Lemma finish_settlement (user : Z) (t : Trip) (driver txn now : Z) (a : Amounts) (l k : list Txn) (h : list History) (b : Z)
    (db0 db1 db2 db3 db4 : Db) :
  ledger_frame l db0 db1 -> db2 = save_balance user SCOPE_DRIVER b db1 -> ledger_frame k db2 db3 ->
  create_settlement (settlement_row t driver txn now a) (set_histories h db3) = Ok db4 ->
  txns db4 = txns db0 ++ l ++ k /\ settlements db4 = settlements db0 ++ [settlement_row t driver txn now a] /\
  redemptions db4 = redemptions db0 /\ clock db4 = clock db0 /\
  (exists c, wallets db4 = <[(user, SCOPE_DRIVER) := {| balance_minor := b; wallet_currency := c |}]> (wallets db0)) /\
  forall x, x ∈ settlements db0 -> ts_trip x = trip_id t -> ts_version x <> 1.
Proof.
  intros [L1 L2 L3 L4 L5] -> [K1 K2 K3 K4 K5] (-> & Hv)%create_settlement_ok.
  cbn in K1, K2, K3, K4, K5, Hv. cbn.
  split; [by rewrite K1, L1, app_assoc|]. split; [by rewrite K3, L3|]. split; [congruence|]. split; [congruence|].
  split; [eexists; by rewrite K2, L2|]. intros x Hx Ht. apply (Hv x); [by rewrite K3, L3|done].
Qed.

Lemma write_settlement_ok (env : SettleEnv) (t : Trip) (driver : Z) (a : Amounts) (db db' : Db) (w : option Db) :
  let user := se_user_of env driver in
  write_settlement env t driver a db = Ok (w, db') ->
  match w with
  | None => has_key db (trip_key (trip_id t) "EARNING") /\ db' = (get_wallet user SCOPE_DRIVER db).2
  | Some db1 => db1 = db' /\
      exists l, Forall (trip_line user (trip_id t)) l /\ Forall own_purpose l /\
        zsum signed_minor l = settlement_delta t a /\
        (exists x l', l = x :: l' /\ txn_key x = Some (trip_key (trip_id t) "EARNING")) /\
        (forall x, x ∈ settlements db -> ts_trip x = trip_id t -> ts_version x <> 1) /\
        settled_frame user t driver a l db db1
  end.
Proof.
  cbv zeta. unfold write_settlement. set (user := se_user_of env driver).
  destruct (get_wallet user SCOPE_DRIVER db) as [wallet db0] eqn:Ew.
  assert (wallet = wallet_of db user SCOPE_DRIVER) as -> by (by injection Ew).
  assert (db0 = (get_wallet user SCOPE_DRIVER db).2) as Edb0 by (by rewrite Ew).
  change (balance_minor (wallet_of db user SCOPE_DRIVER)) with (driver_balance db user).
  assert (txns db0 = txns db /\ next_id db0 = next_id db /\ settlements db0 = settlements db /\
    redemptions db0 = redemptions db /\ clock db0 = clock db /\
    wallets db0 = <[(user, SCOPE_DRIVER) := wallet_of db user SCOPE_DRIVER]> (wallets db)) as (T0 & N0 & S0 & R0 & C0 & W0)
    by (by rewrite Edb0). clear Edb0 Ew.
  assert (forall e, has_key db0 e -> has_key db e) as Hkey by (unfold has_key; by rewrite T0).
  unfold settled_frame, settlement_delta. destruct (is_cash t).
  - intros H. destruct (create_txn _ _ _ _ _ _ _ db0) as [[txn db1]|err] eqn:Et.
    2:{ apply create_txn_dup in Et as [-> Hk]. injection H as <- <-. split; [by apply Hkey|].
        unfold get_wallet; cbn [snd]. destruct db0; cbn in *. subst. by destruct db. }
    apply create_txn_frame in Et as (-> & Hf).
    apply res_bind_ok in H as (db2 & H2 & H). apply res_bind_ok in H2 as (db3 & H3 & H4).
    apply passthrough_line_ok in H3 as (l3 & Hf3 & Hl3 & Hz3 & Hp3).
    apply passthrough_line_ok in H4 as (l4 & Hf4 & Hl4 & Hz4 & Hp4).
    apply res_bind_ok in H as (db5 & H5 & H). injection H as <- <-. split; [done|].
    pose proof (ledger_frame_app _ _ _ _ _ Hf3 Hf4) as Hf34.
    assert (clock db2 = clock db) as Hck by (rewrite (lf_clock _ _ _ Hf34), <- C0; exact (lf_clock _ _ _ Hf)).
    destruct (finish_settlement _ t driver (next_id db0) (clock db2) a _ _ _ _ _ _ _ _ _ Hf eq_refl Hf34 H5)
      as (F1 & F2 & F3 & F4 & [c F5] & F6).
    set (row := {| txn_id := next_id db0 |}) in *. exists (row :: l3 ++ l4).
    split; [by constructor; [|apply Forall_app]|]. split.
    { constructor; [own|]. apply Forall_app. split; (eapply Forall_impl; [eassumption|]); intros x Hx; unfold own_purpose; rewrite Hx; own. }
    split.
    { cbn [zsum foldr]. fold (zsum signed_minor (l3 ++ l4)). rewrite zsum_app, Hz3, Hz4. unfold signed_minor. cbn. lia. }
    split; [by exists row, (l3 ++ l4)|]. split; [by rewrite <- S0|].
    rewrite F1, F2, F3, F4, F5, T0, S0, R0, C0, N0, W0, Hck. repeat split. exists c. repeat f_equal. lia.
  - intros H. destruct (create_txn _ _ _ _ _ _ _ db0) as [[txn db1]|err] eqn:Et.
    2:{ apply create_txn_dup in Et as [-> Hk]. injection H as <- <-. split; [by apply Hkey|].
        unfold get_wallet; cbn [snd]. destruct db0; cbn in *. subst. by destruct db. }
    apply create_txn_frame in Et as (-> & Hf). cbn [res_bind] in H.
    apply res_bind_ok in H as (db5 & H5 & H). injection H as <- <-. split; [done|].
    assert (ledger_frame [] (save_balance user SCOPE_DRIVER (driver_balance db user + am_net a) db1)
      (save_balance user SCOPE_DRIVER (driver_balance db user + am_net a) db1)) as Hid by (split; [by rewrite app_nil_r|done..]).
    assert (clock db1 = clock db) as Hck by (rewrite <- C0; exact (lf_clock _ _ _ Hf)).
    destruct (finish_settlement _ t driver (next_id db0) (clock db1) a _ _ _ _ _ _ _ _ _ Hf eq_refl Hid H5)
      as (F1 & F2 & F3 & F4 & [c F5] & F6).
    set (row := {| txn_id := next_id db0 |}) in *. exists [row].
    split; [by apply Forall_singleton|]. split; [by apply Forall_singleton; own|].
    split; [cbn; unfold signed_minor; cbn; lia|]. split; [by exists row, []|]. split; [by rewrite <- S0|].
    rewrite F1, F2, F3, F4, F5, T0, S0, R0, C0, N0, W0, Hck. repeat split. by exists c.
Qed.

## [PROBLEM REQUIREMENTS]
Filter the records down to the lines containing the word "destruct", and copy those.

## [ANSWER TO THE PROBLEM]
  destruct (get_wallet user SCOPE_DRIVER db) as [wallet db0] eqn:Ew.
  unfold settled_frame, settlement_delta. destruct (is_cash t).
  - intros H. destruct (create_txn _ _ _ _ _ _ _ db0) as [[txn db1]|err] eqn:Et.
        unfold get_wallet; cbn [snd]. destruct db0; cbn in *. subst. by destruct db. }
    destruct (finish_settlement _ t driver (next_id db0) (clock db2) a _ _ _ _ _ _ _ _ _ Hf eq_refl Hf34 H5)
  - intros H. destruct (create_txn _ _ _ _ _ _ _ db0) as [[txn db1]|err] eqn:Et.
        unfold get_wallet; cbn [snd]. destruct db0; cbn in *. subst. by destruct db. }
    destruct (finish_settlement _ t driver (next_id db0) (clock db1) a _ _ _ _ _ _ _ _ _ Hf eq_refl Hid H5)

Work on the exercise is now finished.